Sachs got her portable crime-scene kit from the trunk of her car, and she and Pam searched together.
Well, Sachs did the searching but Pam, standing clear of the perimeter, described exactly where the killer had been. Though her voice was unsteady, the girl was coolly efficient.
I kind of ran into the kitchen and got a knife.
Since Pam was here, Sachs asked a patrol officer to stand guard in the garden-where the killer had escaped. This didn’t allay her concern completely, though, not with 522’s uncanny ability to spy on his victims, to learn all about them, to get close. She wanted to search the scene and get Pam away as soon as she could.

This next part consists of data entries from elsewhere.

(** A reachable snapshot of a built Plan can have more claimed or running steps than
    max_parallel_ready, because ResumeStep does not check the bound. *)
Theorem plan_resume_step_exceeds_parallel_bound :
  exists d s, plan_built d {["k"]} ∅ ∅ /\ definition_typed d /\ plan_reachable d s /\
    max_parallel_ready (bounds d) < active_count s.
Proof.
  set (ts := [Adopt; Claim "a"; Start "a"; SuspendStep "a"; Claim "c"; ResumeStep "a"]).
  exists (Sample.plan 1 3), (Sample.after 1 3 ts). split_and!.
  - by apply Sample.plan_is_built.
  - by apply Sample.plan_is_typed.
  - apply Sample.sample_after_reachable. by vm_compute.
  - by vm_compute.
Qed.

(** Start on a claimed step of a suspended Plan is accepted and sets the Plan running without
    a Resume. *)
Theorem plan_start_leaves_suspension :
  exists d s s' id, plan_built d {["k"]} ∅ ∅ /\ definition_typed d /\ plan_reachable d s /\
    plan_state s = PlanSuspended /\ apply s (Start id) = Ok s' /\ plan_state s' = PlanRunning.
Proof.
  set (ts := [Adopt; Claim "a"; Claim "c"; Start "a"; Suspend]).
  exists (Sample.plan 2 3), (Sample.after 2 3 ts), (Sample.after 2 3 (ts ++ [Start "c"])), "c".
  split_and!.
  - by apply Sample.plan_is_built.
  - by apply Sample.plan_is_typed.
  - apply Sample.sample_after_reachable. by vm_compute.
  - by vm_compute.
  - by vm_compute.
  - by vm_compute.
Qed.

(** ** The properties on the sample plan *)

Lemma plan_attempts_accounted_witness :
  total_attempts (Sample.after 2 3 [Adopt; Claim "a"; Start "a"]) <= 3.
Proof.
  destruct (plan_attempts_accounted (Sample.plan 2 3) {["k"]} ∅ ∅
    (Sample.after 2 3 [Adopt; Claim "a"; Start "a"])) as (_ & _ & _ & H).
  - by apply Sample.plan_is_built.
  - by apply Sample.plan_is_typed.
  - apply Sample.sample_after_reachable. by vm_compute.
  - exact H.
Defined.


Lemma plan_dependencies_first_witness :
  completed (progress (Sample.after 2 3 [Adopt; Claim "a"; Start "a"; CompleteStep "a"; Claim "b"])) "a".
Proof.
  apply (plan_dependencies_first (Sample.plan 2 3) {["k"]} ∅ ∅
    (Sample.after 2 3 [Adopt; Claim "a"; Start "a"; CompleteStep "a"; Claim "b"])
    (Sample.step "b" ["a"]) (mkStepProgress StepClaimed 0)).
  - by apply Sample.plan_is_built.
  - by apply Sample.plan_is_typed.
  - apply Sample.sample_after_reachable. by vm_compute.
  - right. left.
  - by vm_compute.
  - done.
  - set_solver.
Defined.

Lemma plan_completion_final_witness :
  apply (Sample.after 2 3 [Adopt; Supersede]) Resume = Err PlanTransitionInvalid.
Proof.
  destruct (plan_completion_final (Sample.plan 2 3) {["k"]} ∅ ∅
    (Sample.after 2 3 [Adopt; Supersede])) as (_ & H & _).
  - by apply Sample.plan_is_built.
  - by apply Sample.plan_is_typed.
  - apply Sample.sample_after_reachable. by vm_compute.
  - apply H. by vm_compute.
Defined.

Lemma plan_no_deadlock_witness :
  all_completed (Sample.after 2 3 [Adopt]) \/ ready_steps (Sample.after 2 3 [Adopt]) ≠ [].
Proof.
  apply (plan_no_deadlock (Sample.plan 2 3) {["k"]} ∅ ∅).
  - by apply Sample.plan_is_built.
  - by apply Sample.plan_is_typed.
  - apply Sample.sample_after_reachable. by vm_compute.
  - by vm_compute.
  - by vm_compute.
  - apply (map_Forall_to_list (fun _ p => sp_state p = StepPending \/ sp_state p = StepReady \/
      sp_state p = StepCompleted)).
    vm_compute. repeat first [apply Forall_nil_2 | apply Forall_cons_2; [naive_solver|]].
Defined.

Lemma plan_starts_bounded_witness :
  count_starts [Adopt; Claim "a"; Start "a"; FailStep "a"; RetryStep "a"; Claim "a"; Start "a"] <= 3.
Proof.
  apply (plan_starts_bounded (Sample.plan 2 3) {["k"]} ∅ ∅ _
    (Sample.after 2 3 [Adopt; Claim "a"; Start "a"; FailStep "a"; RetryStep "a"; Claim "a"; Start "a"])).
  - by apply Sample.plan_is_built.
  - by apply Sample.plan_is_typed.
  - by vm_compute.
Defined.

With the teenager directing her, Sachs searched the places he’d stepped. But she found no evidence in the town house. The killer had either used gloves when he’d broken in or hadn’t touched any receptive surfaces, and the adhesive rollers revealed no signs of foreign trace.
“Where did he go outside?” Sachs asked.
“I’ll show you.” Pam glanced at Sachs’s face, which was apparently revealing her reluctance to expose the girl to more danger. “It’d be better than me just telling you.”
Sachs nodded and they walked into the garden. She looked around carefully. She asked the patrol officer, “See anything?”
“Nope. But I’ve gotta say, when you think somebody’s watching you, you see somebody watching you.”
“I hear that.”
He jerked a thumb toward a row of dark windows across the alley, then toward some thick azaleas and boxwood bushes. “I checked them out. Nothing. But I’ll keep on it.”
“Thanks.”
Pam directed Sachs to the path 522 had taken to escape and Sachs began walking the grid.
“Amelia?”
“What?”
“I was kind of a shit, you know. What I said to you yesterday. I felt, like, all desperate or something. Panicked…I guess what I’m saying is, I’m sorry.”
“You were the picture of restraint.”
“I didn’t feel very restrained.”
“Love makes us weird, honey.”
Pam laughed.
“We’ll talk about it later. Maybe tonight, depending on how the case goes. We’ll get dinner.”
“Okay, sure.”
Sachs continued her examination, struggling to put aside her uneasiness, the sense that 522 was still here. But despite her effort the search wasn’t very fruitful. The ground was mostly gravel and she found no footprints, except one near the gate through which he’d escaped from her yard into the alley. The only mark was the toe of a shoe-he’d been sprinting-and useless forensically. She found no fresh tire treadmarks.
But, returning to her yard, she saw a flash of white in the ivy and periwinkle covering the ground-exactly in the position where it would have landed after falling from 522’s pocket as he’d vaulted the locked gate.
“You found something?”
“Maybe.” With tweezers, Sachs picked up a small piece of paper. Returning to the town house, she set up a portable examining table and processed the rectangle. She sprayed ninhydrin on it, then, after donning goggles, hit it with an alternative light source. She was disappointed that no prints were revealed.